China says Indian badminton manager cancelled visa application
China on Friday dismissed allegations that it had refused a visa to the manager of India’s badminton team because he is a resident of Arunachal Pradesh, saying he had himself cancelled the application.world Updated: Nov 18, 2016 17:47 IST
China on Friday dismissed allegations that it had refused a visa to the manager of India’s badminton team because he is a resident of Arunachal Pradesh, saying he had himself cancelled the application.
Bamang Tago, manager of the Indian team for the Thaihot China Open Badminton Championship 2016, was reportedly denied a visa by the Chinese embassy in New Delhi because he is from Arunachal Pradesh, which Beijing calls “south Tibet” and claims as part of its territory. The tourney is being held at Fuzhou in southern China.
China says the state is part of the long and festering border dispute it has with India.
On Friday, the foreign ministry said Tago had cancelled his visa application.
“What you said does not comply with the facts,” foreign ministry spokesperson Geng Shuang told reporters at the regular news briefing when asked about the denial of visa.
“According to what we learnt that the person you have mentioned had previously gone to the Chinese embassy in India for visa application but later he himself cancelled the visa application,” Geng said.
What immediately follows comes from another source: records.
(* ===== verification/SignChain.v ===== *)
(** * Signing and the chain

    The operations of signing, of the proposals and of the creation of transactions write
    keys of their own: none of them touches the chain of blocks. *)
From S2P Require Import Prelude.
From S2P Require Import GoLib.
From S2P Require Import Crypto.
From S2P Require Import Messages.
From S2P Require Import ProtoOps.
From S2P Require Import Cluster.
From S2P Require Import Store.
From S2P Require Import DbOps.
From S2P Require Import TxPool.
From S2P Require Import Consensus.
From S2P Require Import ConsensusProps.
From S2P Require Import ChainTx.
From S2P Require Import Distribution.
From S2P Require Import SignTx.
From S2P Require Import Signing.
From S2P Require Import LeaderTx.

Section Mild.
Context `{KV}.

(** [m] leaves the keys of the chain in the store [dbof] of its state, whether it
    returns or panics. *)
Definition mild {S A} (dbof : S → db) (m : go S A) : Prop := ∀ s, same_but not_chain (dbof s) (dbof (end_state (m s))).

Section Rules.
Context {S : Type} (dbof : S → db).
Lemma mild_ret {A} (a : A) : mild dbof (mret a).
Proof. intros s. apply same_but_refl. Qed.
Lemma mild_bind {A B} (m : go S A) (k : A → go S B) :
  mild dbof m → (∀ a, mild dbof (k a)) → mild dbof (m ≫= k).
Proof.
  intros Hm Hk s. specialize (Hm s). unfold mbind, go_bind. destruct (m s) as [a s'|f s']; [|done].
  eapply same_but_trans; [exact Hm|apply Hk].
Qed.
Lemma mild_lift {A} (p : pan A) : mild dbof (lift p).
Proof. intros s. unfold lift. destruct p; apply same_but_refl. Qed.
Lemma mild_gets {A} (f : S → A) : mild dbof (gets f).
Proof. intros s. apply same_but_refl. Qed.
Lemma mild_reads {A} (f : S → pan A) : mild dbof (reads f).
Proof. intros s. unfold reads. destruct (f s); apply same_but_refl. Qed.
Lemma mild_modify (f : S → S) : (∀ s, dbof (f s) = dbof s) → mild dbof (modify f).
Proof. intros Hf s. cbn. rewrite Hf. apply same_but_refl. Qed.
Lemma mild_when b (m : go S unit) : mild dbof m → mild dbof (when b m).
Proof. intros Hm. destruct b; [done|apply mild_ret]. Qed.
Lemma mild_for_each {A} (l : list A) (body : A → go S unit) :
  (∀ x, mild dbof (body x)) → mild dbof (for_each l body).
Proof. intros Hb. induction l; [apply mild_ret|]. by apply mild_bind. Qed.
Lemma mild_zoom {P A} (dbof' : P → db) (get : S → P) (set : P → S → S) (m : go P A) :
  (∀ s, dbof' (get s) = dbof s) → (∀ p s, dbof (set p s) = dbof' p) → mild dbof' m → mild dbof (zoom get set m).
Proof.
  intros Hg Hs Hm s. unfold zoom. specialize (Hm (get s)). rewrite Hg in Hm.
  destruct (m (get s)); cbn [end_state] in *; rewrite Hs; exact Hm.
Qed.
End Rules.
Lemma mild_updates (f : db → pan db) :
  (∀ d d', f d = Val d' → same_but not_chain d d') → mild id (updates f).
Proof. intros Hf d. unfold updates. destruct (f d) eqn:E; [by apply Hf|apply same_but_refl]. Qed.
End Mild.

(** Keys that are not of the chain. *)
Ltac not_chain_key := let E := fresh in intros (? & [E|E]); revert E; key_ne.
Lemma put_not_chain `{KV} k v d : not_chain k → same_but not_chain d (Put k v d).
Proof. intros Hk. eapply same_but_mono; [|apply same_but_put]. by intros ? <-. Qed.
Lemma delete_not_chain `{KV} k d : not_chain k → same_but not_chain d (Delete k d).
Proof. intros Hk. eapply same_but_mono; [|apply same_but_delete]. by intros ? <-. Qed.

Ltac mild_step :=
  lazymatch goal with
  | |- mild _ (_ ≫= _) => apply mild_bind; [|intros ?]
  | |- mild _ (mret _) => apply mild_ret
  | |- mild _ (lift _) => apply mild_lift
  | |- mild _ (gets _) => apply mild_gets
  | |- mild _ (reads _) => apply mild_reads
  | |- mild _ (when _ _) => apply mild_when
  | |- mild _ (modify _) => apply mild_modify; done
  | |- mild _ (for_each _ _) => apply mild_for_each; intros ?
  | |- mild _ (if ?b then _ else _) => destruct b
  | |- mild _ (match ?x with _ => _ end) => destruct x
  end.
Ltac mild_run := repeat mild_step.

(** ** The pool, the proposals and the leader's transactions *)
Section PoolMild.
Context `{KV} `{Wire} `{DistJson} `{Chains}.

Lemma mild_updates_db (f : db → pan db) :
  (∀ d d', f d = Val d' → same_but not_chain d d') → mild p_db (updates_db f).
Proof. intros Hf. apply (mild_zoom p_db id); [done|done|by apply mild_updates]. Qed.
Lemma mild_AddFresh wt : mild p_db (AddFreshWatchedTx wt).
Proof. unfold AddFreshWatchedTx, modify_ts. mild_run. Qed.
Lemma mild_CreateInnerTx now i j a : mild p_db (CreateInnerTx now i j a).
Proof. unfold CreateInnerTx, modify_ts. mild_run. Qed.
Lemma mild_GetFresh o : mild p_db (GetFreshWatchedTxs o).
Proof.
  unfold GetFreshWatchedTxs, modify_ts. apply mild_bind; [apply mild_gets|intros p].
  destruct (foldl _ _ _). mild_run.
Qed.
Lemma mild_setStatus i s : mild p_db (setStatus i s).
Proof.
  unfold setStatus. mild_step; [mild_step|]. destruct (getDistributionProposal _ _); [|mild_step].
  apply mild_updates_db. intros d1 d2 (p & _ & [= <-])%pan_bind_Val. apply put_not_chain.
  unfold proposal_key, keyDistributionProposalPrefix. not_chain_key.
Qed.
Lemma mild_set_final a wt : mild p_db (set_final a wt).
Proof.
  apply mild_updates_db. intros d d' [= <-]. apply put_not_chain. unfold keyFinalAmountPrefix. not_chain_key.
Qed.
Lemma mild_create_newly mint burn accounts c wt : mild p_db (create_newly mint burn accounts c wt).
Proof.
  assert (∀ chain, mild p_db (createBtcTx burn c wt chain)) as Hb.
  { intros chain. unfold createBtcTx. repeat first [apply mild_set_final|mild_step]. }
  unfold create_newly, createEthInput. repeat first [apply Hb|apply mild_set_final|mild_step].
Qed.
End PoolMild.

(** ** The collection of shares *)
Section SignMild.
Context `{KV} `{Wire} `{DistJson} `{Chains}.

Lemma mild_the_pool {A} (m : go Pool A) : mild p_db m → mild sg_db (the_pool m).
Proof. intros Hm. by apply (mild_zoom sg_db p_db). Qed.
Lemma mild_write_db (f : db → pan db) :
  (∀ d d', f d = Val d' → same_but not_chain d d') → mild sg_db (write_db f).
Proof. intros Hf. by apply mild_the_pool, mild_updates_db. Qed.
Lemma mild_forget i : mild sg_db (write_db (λ d, mret (DeleteSignMsg i d))).
Proof.
  apply mild_write_db. intros d d' [= <-]. apply delete_not_chain. unfold keySignMsgPrefix. not_chain_key.
Qed.
Lemma mild_mark i t : mild sg_db (write_db (λ d, mret (MarkFailedSignRecord i t d))).
Proof.
  apply mild_write_db. intros d d' [= <-]. apply put_not_chain. unfold sign_failed_key, keySignFailedPrefix. not_chain_key.
Qed.
Lemma mild_clearOnFail req : mild sg_db (clearOnFail req).
Proof.
  unfold clearOnFail. repeat first
    [apply mild_mark|apply mild_forget|apply mild_the_pool, mild_setStatus|apply mild_the_pool, mild_AddFresh|mild_step].
  apply mild_the_pool. by apply mild_modify.
Qed.
Lemma mild_sendTxToChain chain tx sigs r req : mild sg_db (sendTxToChain chain tx sigs r req).
Proof.
  unfold sendTxToChain, sendBtcBchTxToChain, sendEOSTxToChain.
  repeat first [apply mild_clearOnFail|mild_step].
Qed.
Lemma mild_save_begin now msg : mild sg_db (save_begin now msg).
Proof. unfold save_begin, on_cache. mild_run. Qed.
Lemma mild_save_end c now msg loc req : mild sg_db (save_end c now msg loc req).
Proof.
  unfold save_end, on_cache.
  repeat first [apply mild_sendTxToChain|apply mild_clearOnFail|mild_step].
Qed.
Lemma mild_checkSignTimeout o timeout now : mild sg_db (checkSignTimeout o timeout now).
Proof.
  unfold checkSignTimeout. mild_step; [mild_step|]. apply mild_for_each. intros [i loc]. unfold time_out.
  repeat first [apply mild_forget|apply mild_the_pool, mild_AddFresh|mild_step].
Qed.
Lemma mild_checkTxOnChain tol now confirms tx : mild sg_db (checkTxOnChain tol now confirms tx).
Proof.
  unfold checkTxOnChain, abandon, confirm, in_mem, deleteFromWaiting.
  repeat first [apply mild_clearOnFail|apply mild_the_pool, mild_setStatus|apply mild_the_pool, mild_CreateInnerTx|mild_step].
Qed.
End SignMild.

(** ** Requests *)
Section RequestMild.
Context `{KV} `{Wire} `{Watchers} `{Signatures} `{Chains}.

Lemma mild_run_pool {A} (m : go Pool A) : mild p_db m → mild w_db (run_pool m).
Proof. intros Hm. by apply (mild_zoom w_db p_db). Qed.
Lemma mild_tell (f : db → pan db) :
  (∀ d d', f d = Val d' → same_but not_chain d d') → mild w_db (tell f).
Proof.
  intros Hf w. unfold tell, updates. destruct (f (w_db w)) as [d|] eqn:E; cbn; [by apply Hf|apply same_but_refl].
Qed.
Lemma mild_SetSignMsg msg i : mild w_db (tell (SetSignMsg msg i)).
Proof.
  apply mild_tell. intros d d' (data & _ & ->)%put_pb_Val. apply put_not_chain. unfold keySignMsgPrefix. not_chain_key.
Qed.
Lemma mild_SetETHTxHash i h : mild w_db (tell (λ d, mret (SetETHTxHash i h d))).
Proof.
  apply mild_tell. intros d d' [= <-]. apply put_not_chain. unfold keyETHTxHashPrefix. not_chain_key.
Qed.
Lemma mild_DeleteFresh i : mild w_db (run_pool (DeleteFresh i)).
Proof. apply mild_run_pool. by apply mild_modify. Qed.
Lemma mild_ask {A} (f : db → pan A) : mild w_db (ask f).
Proof. apply mild_reads. Qed.
Lemma mild_Add e : mild w_db (Add e).
Proof. by apply mild_modify. Qed.
Lemma mild_baseCheck wt : mild w_db (baseCheck wt).
Proof.
  unfold baseCheck, validateWatchedTx. repeat first [apply mild_ask|mild_step].
  apply mild_run_pool. by apply mild_modify.
Qed.
Lemma mild_answer self signer code wt data t : mild w_db (answer self signer code wt data t).
Proof. unfold answer. repeat first [apply mild_Add|mild_step]. Qed.
Lemma mild_handleSignTx self signer mint burn now msg : mild w_db (handleSignTx self signer mint burn now msg).
Proof.
  unfold handleSignTx, sign_btc, sign_eth, sign_eos_chain, btc_rest, eth_rest, eos_rest, save_answer, validateBtcSignTx, validateEthSignTx,
    validateXINSignTx, validateEOSSignTx, validate_eos.
  repeat first [apply mild_ask|apply mild_Add|apply mild_baseCheck|apply mild_answer|apply mild_SetSignMsg
               |apply mild_SetETHTxHash|apply mild_DeleteFresh|mild_step].
Qed.
Lemma mild_sign_begin self signer burn mint now msg : mild w_db (sign_begin self signer mint burn now msg).
Proof.
  unfold sign_begin, validateBtcSignTx, validateEthSignTx, validateXINSignTx, validateEOSSignTx, validate_eos.
  repeat first [apply mild_ask|apply mild_Add|apply mild_baseCheck|apply mild_SetSignMsg|mild_step].
Qed.
Lemma mild_sign_end self signer msg wt t check : mild w_db (sign_end self signer msg wt t check).
Proof.
  unfold sign_end, btc_rest, eth_rest, eos_rest, save_answer.
  repeat first [apply mild_ask|apply mild_Add|apply mild_answer|apply mild_SetSignMsg
               |apply mild_SetETHTxHash|apply mild_DeleteFresh|mild_step].
Qed.
End RequestMild.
Asked whether Togo was denied a visa because he hails from Arunachal Pradesh, Geng said: “The way China issues visa to relevant people is a flexible approach adopted by China to facilitate exchanges between two sides pending the final settlement of the boundary question.
“It fully reflects China's sincerity and flexibility. We hope that India will work together with China to maintain sound momentum of personnel exchanges and cooperation in different fields between the two sides.”
The media had quoted Tago as saying: “The Badminton Association of India had submitted all relevant documents of the Indian contingent at the Chinese embassy several weeks ago for visa. All the 13 members got their visas and left for Fuzhou on November 12 but for the manager.”
External affairs ministry spokesperson Vikas Swarup said in New Delhi the matter had been brought to the government’s notice. “The government's position on differential treatment of Indian passport holders is clear and well known. We have conveyed it to the Chinese side...We expect them to address this issue in the spirit of reciprocity and smooth development of bilateral relations,” he said.
In 2011, a five-member karate team on its way to Quanzhou in Fujian province to take part in the Asian Karate-do Championship was stopped by Indian immigration officials at Indira Gandhi international airport in New Delhi for possessing stapled visas issued by the Chinese embassy.